== Dataset records
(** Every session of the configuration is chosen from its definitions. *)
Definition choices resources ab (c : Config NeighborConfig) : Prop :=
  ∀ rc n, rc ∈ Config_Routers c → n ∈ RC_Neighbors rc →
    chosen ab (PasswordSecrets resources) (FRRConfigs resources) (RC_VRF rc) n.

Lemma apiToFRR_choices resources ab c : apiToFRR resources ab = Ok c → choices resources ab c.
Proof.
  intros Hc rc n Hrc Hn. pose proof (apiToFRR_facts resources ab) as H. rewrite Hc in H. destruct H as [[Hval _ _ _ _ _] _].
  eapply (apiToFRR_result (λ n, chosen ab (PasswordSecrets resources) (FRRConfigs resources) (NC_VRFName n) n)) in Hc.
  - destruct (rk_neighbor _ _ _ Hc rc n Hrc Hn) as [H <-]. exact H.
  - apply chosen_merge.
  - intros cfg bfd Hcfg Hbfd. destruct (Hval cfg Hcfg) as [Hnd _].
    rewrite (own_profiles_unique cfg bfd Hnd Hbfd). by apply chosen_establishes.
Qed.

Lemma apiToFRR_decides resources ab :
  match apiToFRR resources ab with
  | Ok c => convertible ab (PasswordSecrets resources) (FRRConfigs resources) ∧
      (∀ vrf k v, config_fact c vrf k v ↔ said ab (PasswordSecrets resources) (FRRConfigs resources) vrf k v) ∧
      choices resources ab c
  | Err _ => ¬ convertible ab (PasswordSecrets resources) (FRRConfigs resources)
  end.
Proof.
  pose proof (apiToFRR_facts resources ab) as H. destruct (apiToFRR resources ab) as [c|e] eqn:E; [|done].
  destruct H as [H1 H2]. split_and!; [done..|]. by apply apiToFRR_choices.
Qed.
====
== Dataset records
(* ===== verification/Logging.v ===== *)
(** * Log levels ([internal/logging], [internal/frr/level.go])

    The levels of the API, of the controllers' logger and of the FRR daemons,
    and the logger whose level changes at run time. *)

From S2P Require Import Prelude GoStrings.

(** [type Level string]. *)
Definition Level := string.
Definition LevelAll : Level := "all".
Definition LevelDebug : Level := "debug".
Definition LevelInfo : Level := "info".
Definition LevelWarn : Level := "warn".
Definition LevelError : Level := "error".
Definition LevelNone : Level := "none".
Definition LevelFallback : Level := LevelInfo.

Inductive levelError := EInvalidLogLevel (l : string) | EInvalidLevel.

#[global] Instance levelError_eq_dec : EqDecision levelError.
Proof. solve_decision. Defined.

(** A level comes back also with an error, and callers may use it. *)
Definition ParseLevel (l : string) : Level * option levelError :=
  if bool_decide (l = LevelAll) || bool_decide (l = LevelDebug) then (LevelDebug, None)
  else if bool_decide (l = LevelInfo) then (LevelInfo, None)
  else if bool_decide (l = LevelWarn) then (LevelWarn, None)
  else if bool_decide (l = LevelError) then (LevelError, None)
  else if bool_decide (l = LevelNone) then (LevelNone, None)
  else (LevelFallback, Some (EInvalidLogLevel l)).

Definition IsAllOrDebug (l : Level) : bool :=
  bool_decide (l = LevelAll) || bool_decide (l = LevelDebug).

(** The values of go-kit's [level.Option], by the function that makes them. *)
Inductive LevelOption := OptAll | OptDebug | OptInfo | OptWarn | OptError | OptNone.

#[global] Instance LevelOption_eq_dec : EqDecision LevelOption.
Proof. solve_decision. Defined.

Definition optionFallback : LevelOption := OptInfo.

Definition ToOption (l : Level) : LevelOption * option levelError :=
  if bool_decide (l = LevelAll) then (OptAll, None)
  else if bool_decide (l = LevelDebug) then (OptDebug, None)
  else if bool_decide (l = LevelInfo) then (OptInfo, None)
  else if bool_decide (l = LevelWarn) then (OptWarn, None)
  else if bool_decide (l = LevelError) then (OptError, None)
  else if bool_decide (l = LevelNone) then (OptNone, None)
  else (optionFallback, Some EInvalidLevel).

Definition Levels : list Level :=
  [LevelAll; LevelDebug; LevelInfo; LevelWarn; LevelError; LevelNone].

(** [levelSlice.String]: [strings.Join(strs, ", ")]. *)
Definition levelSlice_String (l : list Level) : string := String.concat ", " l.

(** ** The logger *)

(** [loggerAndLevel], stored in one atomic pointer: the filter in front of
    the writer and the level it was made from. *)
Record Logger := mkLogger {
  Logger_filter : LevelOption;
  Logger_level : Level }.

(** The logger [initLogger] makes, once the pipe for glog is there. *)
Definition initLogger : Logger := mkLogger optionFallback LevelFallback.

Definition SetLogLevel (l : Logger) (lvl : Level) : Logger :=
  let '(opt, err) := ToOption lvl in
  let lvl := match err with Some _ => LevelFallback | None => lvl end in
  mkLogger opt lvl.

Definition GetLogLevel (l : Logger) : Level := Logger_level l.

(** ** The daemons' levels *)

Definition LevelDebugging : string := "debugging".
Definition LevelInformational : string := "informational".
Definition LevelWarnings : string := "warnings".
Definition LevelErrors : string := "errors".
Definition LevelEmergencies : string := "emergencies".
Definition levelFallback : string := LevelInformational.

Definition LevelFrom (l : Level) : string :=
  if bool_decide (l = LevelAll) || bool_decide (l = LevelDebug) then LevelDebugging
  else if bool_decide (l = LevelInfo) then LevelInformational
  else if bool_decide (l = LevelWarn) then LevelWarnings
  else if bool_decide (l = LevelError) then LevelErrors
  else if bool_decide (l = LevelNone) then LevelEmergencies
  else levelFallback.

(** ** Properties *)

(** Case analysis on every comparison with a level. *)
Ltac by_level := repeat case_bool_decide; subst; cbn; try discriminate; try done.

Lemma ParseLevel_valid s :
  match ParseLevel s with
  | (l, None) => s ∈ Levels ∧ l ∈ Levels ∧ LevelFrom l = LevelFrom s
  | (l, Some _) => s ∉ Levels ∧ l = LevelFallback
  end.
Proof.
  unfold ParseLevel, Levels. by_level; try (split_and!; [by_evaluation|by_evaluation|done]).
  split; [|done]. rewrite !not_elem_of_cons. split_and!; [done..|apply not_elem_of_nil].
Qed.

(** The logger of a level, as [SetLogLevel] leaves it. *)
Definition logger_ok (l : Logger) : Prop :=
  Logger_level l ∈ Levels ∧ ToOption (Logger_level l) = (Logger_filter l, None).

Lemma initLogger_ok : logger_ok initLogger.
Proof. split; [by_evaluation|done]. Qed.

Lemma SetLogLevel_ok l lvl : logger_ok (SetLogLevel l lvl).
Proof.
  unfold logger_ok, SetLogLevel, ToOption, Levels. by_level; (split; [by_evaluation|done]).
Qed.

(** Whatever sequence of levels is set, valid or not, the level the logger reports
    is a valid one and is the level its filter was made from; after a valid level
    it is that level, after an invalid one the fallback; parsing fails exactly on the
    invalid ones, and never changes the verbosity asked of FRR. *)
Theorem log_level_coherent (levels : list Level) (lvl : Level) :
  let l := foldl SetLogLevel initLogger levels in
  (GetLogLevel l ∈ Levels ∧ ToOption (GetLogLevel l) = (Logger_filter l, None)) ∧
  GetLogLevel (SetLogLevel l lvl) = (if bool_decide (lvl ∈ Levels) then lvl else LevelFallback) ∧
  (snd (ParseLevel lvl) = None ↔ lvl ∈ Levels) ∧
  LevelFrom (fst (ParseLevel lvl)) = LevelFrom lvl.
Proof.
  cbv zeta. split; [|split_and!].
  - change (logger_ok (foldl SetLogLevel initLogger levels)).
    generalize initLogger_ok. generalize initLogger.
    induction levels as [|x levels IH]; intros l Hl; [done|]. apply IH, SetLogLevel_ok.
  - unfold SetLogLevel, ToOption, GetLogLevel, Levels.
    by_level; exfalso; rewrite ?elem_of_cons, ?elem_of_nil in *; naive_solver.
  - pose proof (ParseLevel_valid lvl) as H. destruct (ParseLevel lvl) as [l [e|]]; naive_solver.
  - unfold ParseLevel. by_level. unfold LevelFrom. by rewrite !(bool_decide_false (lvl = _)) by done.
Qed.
====
[Exercise] Lines wanted from the listing above: the line with "Definition ToOption (l" up to and including the line with "(** [loggerAndLevel], stored". Please write them out exactly, adding nothing else.

[The answer]
Definition ToOption (l : Level) : LevelOption * option levelError :=
  if bool_decide (l = LevelAll) then (OptAll, None)
  else if bool_decide (l = LevelDebug) then (OptDebug, None)
  else if bool_decide (l = LevelInfo) then (OptInfo, None)
  else if bool_decide (l = LevelWarn) then (OptWarn, None)
  else if bool_decide (l = LevelError) then (OptError, None)
  else if bool_decide (l = LevelNone) then (OptNone, None)
  else (optionFallback, Some EInvalidLevel).

Definition Levels : list Level :=
  [LevelAll; LevelDebug; LevelInfo; LevelWarn; LevelError; LevelNone].

(** [levelSlice.String]: [strings.Join(strs, ", ")]. *)
Definition levelSlice_String (l : list Level) : string := String.concat ", " l.

(** ** The logger *)

(** [loggerAndLevel], stored in one atomic pointer: the filter in front of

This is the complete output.